ACTIVITY:
Copy all entries exactly.

* * * * * * *

Lemma sourced_ok_run c ins s0 s :
  full_run ins s0 s → own_ok s0 → sourced_ok c [] s0 → sourced_ok c ins s.
Proof.
  induction 1 as [|ins js s1 s2 s3 Hrun IH Hs]; intros Hown Hok; [done|].
  eapply sourced_ok_step; [exact Hs| |by apply IH]. by eapply own_ok_run.
Qed.

Lemma sourced_ok_start s : full_start s → sourced_ok (consensus (orchestrator s)) [] s.
Proof.
  intros [_ Ho _ (td & a & Hm) _]. unfold sourced_ok. rewrite Ho, Hm. split_and!; [done| |].
  - by intros m b bytes ?%elem_of_nil.
  - split; [by intros p c b; simpl; rewrite lookup_empty|]. by intros p b td' h ?%elem_of_nil.
Qed.

(** C16: the node passes on no block of unknown origin: whatever the peers, L1, the execution client
    and the users do and in whatever order the tasks run, every block its network manager hands to
    a connection or to the inner network was signed by the node's own key, or passed the consensus
    checks under the authorized signer of the moment it was handled, or was imported by a user's
    command; the signature that travels with it is the one that was checked. *)
Theorem relayed_blocks_sourced ins s0 s :
  full_start s0 → full_run ins s0 s →
  let c := consensus (orchestrator s0) in
  (∀ peer conn b, connections (scroll_wire (manager s)) !! peer = Some conn →
     MessageNewBlock b ∈ queued conn → sourced c ins (wire_block b) (wire_signature b)) ∧
  (∀ peer b td h, EthWireAnnounce peer b td h ∈ actions (manager s) →
     ∃ block bytes, b = with_extra_data bytes block ∧ sourced c ins block bytes).
Proof.
  intros Hstart Hrun c.
  destruct (sourced_ok_run c ins s0 s Hrun (own_ok_start _ Hstart) (sourced_ok_start _ Hstart))
    as (_ & _ & Hconn & Heth).
  split; [exact Hconn|]. intros peer b td h Hin. destruct (Heth _ _ _ _ Hin) as ([bytes block] & -> & Hs).
  by exists block, bytes.
Qed.
End FullNode.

* * * * * * *

PROBLEM SOLUTION:
Lemma sourced_ok_run c ins s0 s :
  full_run ins s0 s → own_ok s0 → sourced_ok c [] s0 → sourced_ok c ins s.
Proof.
  induction 1 as [|ins js s1 s2 s3 Hrun IH Hs]; intros Hown Hok; [done|].
  eapply sourced_ok_step; [exact Hs| |by apply IH]. by eapply own_ok_run.
Qed.

Lemma sourced_ok_start s : full_start s → sourced_ok (consensus (orchestrator s)) [] s.
Proof.
  intros [_ Ho _ (td & a & Hm) _]. unfold sourced_ok. rewrite Ho, Hm. split_and!; [done| |].
  - by intros m b bytes ?%elem_of_nil.
  - split; [by intros p c b; simpl; rewrite lookup_empty|]. by intros p b td' h ?%elem_of_nil.
Qed.

(** C16: the node passes on no block of unknown origin: whatever the peers, L1, the execution client
    and the users do and in whatever order the tasks run, every block its network manager hands to
    a connection or to the inner network was signed by the node's own key, or passed the consensus
    checks under the authorized signer of the moment it was handled, or was imported by a user's
    command; the signature that travels with it is the one that was checked. *)
Theorem relayed_blocks_sourced ins s0 s :
  full_start s0 → full_run ins s0 s →
  let c := consensus (orchestrator s0) in
  (∀ peer conn b, connections (scroll_wire (manager s)) !! peer = Some conn →
     MessageNewBlock b ∈ queued conn → sourced c ins (wire_block b) (wire_signature b)) ∧
  (∀ peer b td h, EthWireAnnounce peer b td h ∈ actions (manager s) →
     ∃ block bytes, b = with_extra_data bytes block ∧ sourced c ins block bytes).
Proof.
  intros Hstart Hrun c.
  destruct (sourced_ok_run c ins s0 s Hrun (own_ok_start _ Hstart) (sourced_ok_start _ Hstart))
    as (_ & _ & Hconn & Heth).
  split; [exact Hconn|]. intros peer b td h Hin. destruct (Heth _ _ _ _ Hin) as ([bytes block] & -> & Hs).
  by exists block, bytes.
Qed.
End FullNode.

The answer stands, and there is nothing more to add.